The task
Output only the lines below from the one containing "Definition QueryState_value : gmap" to the one containing "Record field := mkField", exactly as written, both ends kept.
=== Section Start ===
(* ===== verification/Messages.v ===== *)
(** * The messages of the RPC service

    The message types of [internal/gen/dbbridge/v1/dbbridge.pb.go]: the structs with
    the numbers and names of their fields, the accessors, which a nil message answers
    with zero values, the enumeration of states and the tables that tie the types
    together. Encoding a message is the protocol buffer library's, and so is what the
    structs keep for it. A pointer to a message is an [option]. *)

From S2P Require Import Prelude.

Open Scope Z_scope.

(** ** The states *)

Definition QueryState_QUERY_STATE_UNSPECIFIED : Z := 0.
Definition QueryState_QUERY_STATE_PENDING : Z := 1.
Definition QueryState_QUERY_STATE_RUNNING : Z := 2.
Definition QueryState_QUERY_STATE_SUCCEEDED : Z := 3.
Definition QueryState_QUERY_STATE_FAILED : Z := 4.
Definition QueryState_QUERY_STATE_CANCELED : Z := 5.
Definition QueryState_QUERY_STATE_EXPIRED : Z := 6.

Definition QueryState_name : gmap Z string :=
  list_to_map [(0, "QUERY_STATE_UNSPECIFIED"); (1, "QUERY_STATE_PENDING"); (2, "QUERY_STATE_RUNNING");
    (3, "QUERY_STATE_SUCCEEDED"); (4, "QUERY_STATE_FAILED"); (5, "QUERY_STATE_CANCELED"); (6, "QUERY_STATE_EXPIRED")].

Definition QueryState_value : gmap string Z :=
  list_to_map [("QUERY_STATE_UNSPECIFIED", 0); ("QUERY_STATE_PENDING", 1); ("QUERY_STATE_RUNNING", 2);
    ("QUERY_STATE_SUCCEEDED", 3); ("QUERY_STATE_FAILED", 4); ("QUERY_STATE_CANCELED", 5); ("QUERY_STATE_EXPIRED", 6)].

(** ** The structs

    For each its fields, [Reset] to the zero value, the accessors [GetX], all of them
    together ([Get]) and the tags of the fields. *)

(** The tag of a field: its number, how it is written, whether it repeats, its name in
    the protocol, and the message or enumeration it refers to. *)
Inductive wire := Varint | Bytes.

Record field := mkField { f_number : Z; f_wire : wire; f_repeated : bool; f_name : string; f_type : option string }.

Record v1_QueryOptions := mk_v1_QueryOptions {
  v1_QueryOptions_TimeoutMs : Z;
  v1_QueryOptions_Mode : string;
  v1_QueryOptions_ResultTtlSeconds : Z;
  v1_QueryOptions_IdempotencyKey : string;
  v1_QueryOptions_ResultFormat : string;
  v1_QueryOptions_StorageBackend : string
}.

Definition v1_QueryOptions_Reset : v1_QueryOptions := mk_v1_QueryOptions 0 "" 0 "" "" "".
Definition v1_QueryOptions_GetTimeoutMs (x : option v1_QueryOptions) : Z :=
  match x with Some x => v1_QueryOptions_TimeoutMs x | None => 0 end.
Definition v1_QueryOptions_GetMode (x : option v1_QueryOptions) : string :=
  match x with Some x => v1_QueryOptions_Mode x | None => "" end.
Definition v1_QueryOptions_GetResultTtlSeconds (x : option v1_QueryOptions) : Z :=
  match x with Some x => v1_QueryOptions_ResultTtlSeconds x | None => 0 end.
Definition v1_QueryOptions_GetIdempotencyKey (x : option v1_QueryOptions) : string :=
  match x with Some x => v1_QueryOptions_IdempotencyKey x | None => "" end.
Definition v1_QueryOptions_GetResultFormat (x : option v1_QueryOptions) : string :=
  match x with Some x => v1_QueryOptions_ResultFormat x | None => "" end.
Definition v1_QueryOptions_GetStorageBackend (x : option v1_QueryOptions) : string :=
  match x with Some x => v1_QueryOptions_StorageBackend x | None => "" end.
Definition v1_QueryOptions_Get (x : option v1_QueryOptions) : Z * string * Z * string * string * string :=
  (v1_QueryOptions_GetTimeoutMs x, v1_QueryOptions_GetMode x, v1_QueryOptions_GetResultTtlSeconds x,
   v1_QueryOptions_GetIdempotencyKey x, v1_QueryOptions_GetResultFormat x, v1_QueryOptions_GetStorageBackend x).
Definition v1_QueryOptions_fields : list field :=
  [mkField 1 Varint false "timeout_ms" None;
   mkField 2 Bytes false "mode" None;
   mkField 3 Varint false "result_ttl_seconds" None;
   mkField 4 Bytes false "idempotency_key" None;
   mkField 5 Bytes false "result_format" None;
   mkField 6 Bytes false "storage_backend" None].

Record v1_QueryError := mk_v1_QueryError {
  v1_QueryError_Code : string;
  v1_QueryError_Message : string;
  v1_QueryError_Retryable : bool
}.

Definition v1_QueryError_Reset : v1_QueryError := mk_v1_QueryError "" "" false.
Definition v1_QueryError_GetCode (x : option v1_QueryError) : string :=
  match x with Some x => v1_QueryError_Code x | None => "" end.
Definition v1_QueryError_GetMessage (x : option v1_QueryError) : string :=
  match x with Some x => v1_QueryError_Message x | None => "" end.
Definition v1_QueryError_GetRetryable (x : option v1_QueryError) : bool :=
  match x with Some x => v1_QueryError_Retryable x | None => false end.
Definition v1_QueryError_Get (x : option v1_QueryError) : string * string * bool :=
  (v1_QueryError_GetCode x, v1_QueryError_GetMessage x, v1_QueryError_GetRetryable x).
Definition v1_QueryError_fields : list field :=
  [mkField 1 Bytes false "code" None;
   mkField 2 Bytes false "message" None;
   mkField 3 Varint false "retryable" None].

Record v1_QueryStats := mk_v1_QueryStats {
  v1_QueryStats_RowsRead : Z;
  v1_QueryStats_BytesWritten : Z;
  v1_QueryStats_DbExecDurationMs : Z;
  v1_QueryStats_StorageWriteDurationMs : Z;
  v1_QueryStats_TotalDurationMs : Z
}.

Definition v1_QueryStats_Reset : v1_QueryStats := mk_v1_QueryStats 0 0 0 0 0.
Definition v1_QueryStats_GetRowsRead (x : option v1_QueryStats) : Z :=
  match x with Some x => v1_QueryStats_RowsRead x | None => 0 end.
Definition v1_QueryStats_GetBytesWritten (x : option v1_QueryStats) : Z :=
  match x with Some x => v1_QueryStats_BytesWritten x | None => 0 end.
Definition v1_QueryStats_GetDbExecDurationMs (x : option v1_QueryStats) : Z :=
  match x with Some x => v1_QueryStats_DbExecDurationMs x | None => 0 end.
Definition v1_QueryStats_GetStorageWriteDurationMs (x : option v1_QueryStats) : Z :=
  match x with Some x => v1_QueryStats_StorageWriteDurationMs x | None => 0 end.
Definition v1_QueryStats_GetTotalDurationMs (x : option v1_QueryStats) : Z :=
  match x with Some x => v1_QueryStats_TotalDurationMs x | None => 0 end.
Definition v1_QueryStats_Get (x : option v1_QueryStats) : Z * Z * Z * Z * Z :=
  (v1_QueryStats_GetRowsRead x, v1_QueryStats_GetBytesWritten x, v1_QueryStats_GetDbExecDurationMs x,
   v1_QueryStats_GetStorageWriteDurationMs x, v1_QueryStats_GetTotalDurationMs x).
Definition v1_QueryStats_fields : list field :=
  [mkField 1 Varint false "rows_read" None;
   mkField 2 Varint false "bytes_written" None;
   mkField 3 Varint false "db_exec_duration_ms" None;
   mkField 4 Varint false "storage_write_duration_ms" None;
   mkField 5 Varint false "total_duration_ms" None].

Record v1_ResultRef := mk_v1_ResultRef {
  v1_ResultRef_Backend : string;
  v1_ResultRef_Locator : string;
  v1_ResultRef_SizeBytes : Z;
  v1_ResultRef_RowCount : Z;
  v1_ResultRef_Format : string;
  v1_ResultRef_Checksum : string
}.

Definition v1_ResultRef_Reset : v1_ResultRef := mk_v1_ResultRef "" "" 0 0 "" "".
Definition v1_ResultRef_GetBackend (x : option v1_ResultRef) : string :=
  match x with Some x => v1_ResultRef_Backend x | None => "" end.
Definition v1_ResultRef_GetLocator (x : option v1_ResultRef) : string :=
  match x with Some x => v1_ResultRef_Locator x | None => "" end.
Definition v1_ResultRef_GetSizeBytes (x : option v1_ResultRef) : Z :=
  match x with Some x => v1_ResultRef_SizeBytes x | None => 0 end.
Definition v1_ResultRef_GetRowCount (x : option v1_ResultRef) : Z :=
  match x with Some x => v1_ResultRef_RowCount x | None => 0 end.
Definition v1_ResultRef_GetFormat (x : option v1_ResultRef) : string :=
  match x with Some x => v1_ResultRef_Format x | None => "" end.
Definition v1_ResultRef_GetChecksum (x : option v1_ResultRef) : string :=
  match x with Some x => v1_ResultRef_Checksum x | None => "" end.
Definition v1_ResultRef_Get (x : option v1_ResultRef) : string * string * Z * Z * string * string :=
  (v1_ResultRef_GetBackend x, v1_ResultRef_GetLocator x, v1_ResultRef_GetSizeBytes x,
   v1_ResultRef_GetRowCount x, v1_ResultRef_GetFormat x, v1_ResultRef_GetChecksum x).
Definition v1_ResultRef_fields : list field :=
  [mkField 1 Bytes false "backend" None;
   mkField 2 Bytes false "locator" None;
   mkField 3 Varint false "size_bytes" None;
   mkField 4 Varint false "row_count" None;
   mkField 5 Bytes false "format" None;
   mkField 6 Bytes false "checksum" None].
=== Section End ===
Solution to the problem
Definition QueryState_value : gmap string Z :=
  list_to_map [("QUERY_STATE_UNSPECIFIED", 0); ("QUERY_STATE_PENDING", 1); ("QUERY_STATE_RUNNING", 2);
    ("QUERY_STATE_SUCCEEDED", 3); ("QUERY_STATE_FAILED", 4); ("QUERY_STATE_CANCELED", 5); ("QUERY_STATE_EXPIRED", 6)].

(** ** The structs

    For each its fields, [Reset] to the zero value, the accessors [GetX], all of them
    together ([Get]) and the tags of the fields. *)

(** The tag of a field: its number, how it is written, whether it repeats, its name in
    the protocol, and the message or enumeration it refers to. *)
Inductive wire := Varint | Bytes.

Record field := mkField { f_number : Z; f_wire : wire; f_repeated : bool; f_name : string; f_type : option string }.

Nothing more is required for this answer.